#### Supplied information ####

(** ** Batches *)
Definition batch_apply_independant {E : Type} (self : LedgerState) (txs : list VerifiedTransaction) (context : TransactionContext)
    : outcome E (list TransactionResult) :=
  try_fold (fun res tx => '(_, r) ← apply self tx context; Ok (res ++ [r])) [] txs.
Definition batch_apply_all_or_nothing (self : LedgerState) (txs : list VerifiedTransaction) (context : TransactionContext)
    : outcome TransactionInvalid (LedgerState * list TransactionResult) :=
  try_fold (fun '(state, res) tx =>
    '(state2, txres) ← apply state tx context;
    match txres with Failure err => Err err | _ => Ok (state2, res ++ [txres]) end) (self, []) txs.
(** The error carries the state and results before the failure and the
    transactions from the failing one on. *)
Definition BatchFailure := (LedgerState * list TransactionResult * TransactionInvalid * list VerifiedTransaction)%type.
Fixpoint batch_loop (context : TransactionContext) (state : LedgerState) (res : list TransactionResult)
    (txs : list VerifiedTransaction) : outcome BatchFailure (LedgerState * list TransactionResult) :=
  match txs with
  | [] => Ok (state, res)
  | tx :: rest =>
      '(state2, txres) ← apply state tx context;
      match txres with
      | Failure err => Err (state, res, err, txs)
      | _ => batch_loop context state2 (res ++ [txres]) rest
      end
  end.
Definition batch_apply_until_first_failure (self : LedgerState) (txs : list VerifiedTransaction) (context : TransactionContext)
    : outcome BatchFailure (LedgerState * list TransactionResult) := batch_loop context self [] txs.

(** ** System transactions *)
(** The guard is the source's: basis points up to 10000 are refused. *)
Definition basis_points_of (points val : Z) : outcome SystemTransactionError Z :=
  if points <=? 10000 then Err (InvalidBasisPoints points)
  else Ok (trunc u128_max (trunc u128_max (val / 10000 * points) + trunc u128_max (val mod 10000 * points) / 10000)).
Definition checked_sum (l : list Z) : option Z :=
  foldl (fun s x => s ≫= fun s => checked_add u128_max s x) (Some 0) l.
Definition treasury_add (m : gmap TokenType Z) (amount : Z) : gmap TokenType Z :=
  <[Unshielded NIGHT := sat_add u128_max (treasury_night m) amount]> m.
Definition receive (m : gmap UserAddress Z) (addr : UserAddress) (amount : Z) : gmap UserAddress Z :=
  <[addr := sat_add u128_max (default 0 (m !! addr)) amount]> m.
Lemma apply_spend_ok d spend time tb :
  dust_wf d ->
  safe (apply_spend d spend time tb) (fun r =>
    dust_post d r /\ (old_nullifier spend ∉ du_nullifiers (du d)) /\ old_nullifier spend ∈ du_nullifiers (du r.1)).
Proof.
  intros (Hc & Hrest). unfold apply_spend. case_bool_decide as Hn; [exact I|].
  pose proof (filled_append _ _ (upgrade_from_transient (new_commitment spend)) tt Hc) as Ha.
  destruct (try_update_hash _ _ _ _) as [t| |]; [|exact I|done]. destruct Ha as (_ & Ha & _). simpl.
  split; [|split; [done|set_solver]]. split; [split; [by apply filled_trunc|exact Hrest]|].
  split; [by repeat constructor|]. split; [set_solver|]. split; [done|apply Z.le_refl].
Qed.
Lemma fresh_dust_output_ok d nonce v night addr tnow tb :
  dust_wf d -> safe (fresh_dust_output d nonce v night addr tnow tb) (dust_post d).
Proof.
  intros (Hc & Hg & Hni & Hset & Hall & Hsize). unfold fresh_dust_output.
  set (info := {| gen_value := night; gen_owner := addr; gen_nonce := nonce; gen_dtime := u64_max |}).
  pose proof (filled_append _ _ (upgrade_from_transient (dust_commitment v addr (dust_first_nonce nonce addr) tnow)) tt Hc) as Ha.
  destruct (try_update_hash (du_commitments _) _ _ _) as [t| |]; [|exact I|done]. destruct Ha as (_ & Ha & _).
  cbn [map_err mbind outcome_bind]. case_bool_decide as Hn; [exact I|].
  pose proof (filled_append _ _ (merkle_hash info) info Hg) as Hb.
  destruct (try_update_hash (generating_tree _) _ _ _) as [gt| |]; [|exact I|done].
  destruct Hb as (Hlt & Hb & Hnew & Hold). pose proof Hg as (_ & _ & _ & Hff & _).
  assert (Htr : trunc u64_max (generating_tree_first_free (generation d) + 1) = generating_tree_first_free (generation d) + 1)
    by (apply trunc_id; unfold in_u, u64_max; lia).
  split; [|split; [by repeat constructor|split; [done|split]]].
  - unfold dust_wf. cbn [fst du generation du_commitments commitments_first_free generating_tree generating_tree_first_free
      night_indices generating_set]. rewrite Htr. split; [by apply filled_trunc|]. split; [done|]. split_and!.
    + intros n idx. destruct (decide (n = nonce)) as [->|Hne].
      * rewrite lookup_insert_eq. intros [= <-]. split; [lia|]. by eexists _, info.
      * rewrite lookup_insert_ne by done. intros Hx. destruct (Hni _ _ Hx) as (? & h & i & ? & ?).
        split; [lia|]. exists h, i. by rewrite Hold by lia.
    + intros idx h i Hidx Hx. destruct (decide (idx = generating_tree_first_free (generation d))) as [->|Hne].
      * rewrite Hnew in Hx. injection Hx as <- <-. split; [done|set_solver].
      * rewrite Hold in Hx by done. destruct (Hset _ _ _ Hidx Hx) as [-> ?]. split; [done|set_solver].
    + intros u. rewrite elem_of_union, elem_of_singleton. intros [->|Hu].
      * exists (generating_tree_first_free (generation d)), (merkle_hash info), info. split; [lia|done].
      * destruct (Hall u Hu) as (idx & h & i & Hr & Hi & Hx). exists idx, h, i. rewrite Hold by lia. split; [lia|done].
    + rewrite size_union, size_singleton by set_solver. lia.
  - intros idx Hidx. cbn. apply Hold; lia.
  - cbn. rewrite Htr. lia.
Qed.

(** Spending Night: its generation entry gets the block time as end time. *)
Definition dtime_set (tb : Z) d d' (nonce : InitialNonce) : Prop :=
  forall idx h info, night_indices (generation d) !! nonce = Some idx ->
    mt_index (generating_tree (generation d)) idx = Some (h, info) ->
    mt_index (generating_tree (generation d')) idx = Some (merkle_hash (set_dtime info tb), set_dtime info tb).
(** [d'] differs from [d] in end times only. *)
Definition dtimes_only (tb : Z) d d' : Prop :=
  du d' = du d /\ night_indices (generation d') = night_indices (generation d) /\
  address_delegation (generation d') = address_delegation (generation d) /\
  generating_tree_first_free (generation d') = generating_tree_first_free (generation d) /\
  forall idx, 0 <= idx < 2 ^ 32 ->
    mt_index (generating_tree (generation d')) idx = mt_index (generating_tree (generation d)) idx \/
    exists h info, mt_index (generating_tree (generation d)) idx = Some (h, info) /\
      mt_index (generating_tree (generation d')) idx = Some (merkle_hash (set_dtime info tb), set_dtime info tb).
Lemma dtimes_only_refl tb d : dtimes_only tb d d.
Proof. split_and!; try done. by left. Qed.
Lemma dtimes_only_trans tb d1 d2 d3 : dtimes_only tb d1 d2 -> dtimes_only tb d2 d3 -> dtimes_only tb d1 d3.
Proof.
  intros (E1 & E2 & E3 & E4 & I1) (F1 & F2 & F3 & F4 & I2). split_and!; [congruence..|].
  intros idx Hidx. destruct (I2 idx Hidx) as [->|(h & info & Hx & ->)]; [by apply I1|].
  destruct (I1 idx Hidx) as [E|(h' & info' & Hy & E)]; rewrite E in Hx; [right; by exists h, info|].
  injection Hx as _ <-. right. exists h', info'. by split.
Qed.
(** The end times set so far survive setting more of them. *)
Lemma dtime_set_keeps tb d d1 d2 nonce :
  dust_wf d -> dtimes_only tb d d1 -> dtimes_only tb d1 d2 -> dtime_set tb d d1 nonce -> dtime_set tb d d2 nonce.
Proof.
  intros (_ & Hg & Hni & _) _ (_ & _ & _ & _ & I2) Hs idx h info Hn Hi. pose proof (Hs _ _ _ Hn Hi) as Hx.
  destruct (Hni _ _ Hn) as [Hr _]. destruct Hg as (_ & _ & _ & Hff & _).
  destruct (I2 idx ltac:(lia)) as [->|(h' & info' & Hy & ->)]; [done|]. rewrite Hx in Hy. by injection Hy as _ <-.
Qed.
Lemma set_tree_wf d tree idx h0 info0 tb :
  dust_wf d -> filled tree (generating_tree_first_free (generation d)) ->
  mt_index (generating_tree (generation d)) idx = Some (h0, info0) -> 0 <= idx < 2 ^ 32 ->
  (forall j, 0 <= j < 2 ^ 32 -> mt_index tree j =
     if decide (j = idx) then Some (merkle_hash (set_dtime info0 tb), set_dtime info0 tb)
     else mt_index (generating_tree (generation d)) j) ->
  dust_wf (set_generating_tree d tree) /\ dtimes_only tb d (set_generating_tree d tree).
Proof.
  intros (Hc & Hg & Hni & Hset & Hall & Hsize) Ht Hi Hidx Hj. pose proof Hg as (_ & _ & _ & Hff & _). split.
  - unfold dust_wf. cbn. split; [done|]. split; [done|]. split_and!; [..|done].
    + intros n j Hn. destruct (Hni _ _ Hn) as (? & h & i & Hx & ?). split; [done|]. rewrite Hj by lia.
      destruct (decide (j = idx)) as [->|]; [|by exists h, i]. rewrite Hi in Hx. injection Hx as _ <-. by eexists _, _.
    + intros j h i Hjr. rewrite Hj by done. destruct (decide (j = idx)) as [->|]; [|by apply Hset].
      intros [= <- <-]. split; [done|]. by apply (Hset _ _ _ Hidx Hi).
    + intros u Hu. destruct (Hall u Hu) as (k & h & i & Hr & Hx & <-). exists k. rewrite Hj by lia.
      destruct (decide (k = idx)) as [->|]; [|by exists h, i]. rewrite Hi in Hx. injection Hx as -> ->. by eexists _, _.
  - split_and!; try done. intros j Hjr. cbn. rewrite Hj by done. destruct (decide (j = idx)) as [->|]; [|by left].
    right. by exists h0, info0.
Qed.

####

**Work item**
Among the lines above, find the one with "[done|]. rewrite Hj by lia." and the one with "intros [= <- <-].". Quote both and everything between them, exactly.

**Exercise answer**
    + intros n j Hn. destruct (Hni _ _ Hn) as (? & h & i & Hx & ?). split; [done|]. rewrite Hj by lia.
      destruct (decide (j = idx)) as [->|]; [|by exists h, i]. rewrite Hi in Hx. injection Hx as _ <-. by eexists _, _.
    + intros j h i Hjr. rewrite Hj by done. destruct (decide (j = idx)) as [->|]; [|by apply Hset].
      intros [= <- <-]. split; [done|]. by apply (Hset _ _ _ Hidx Hi).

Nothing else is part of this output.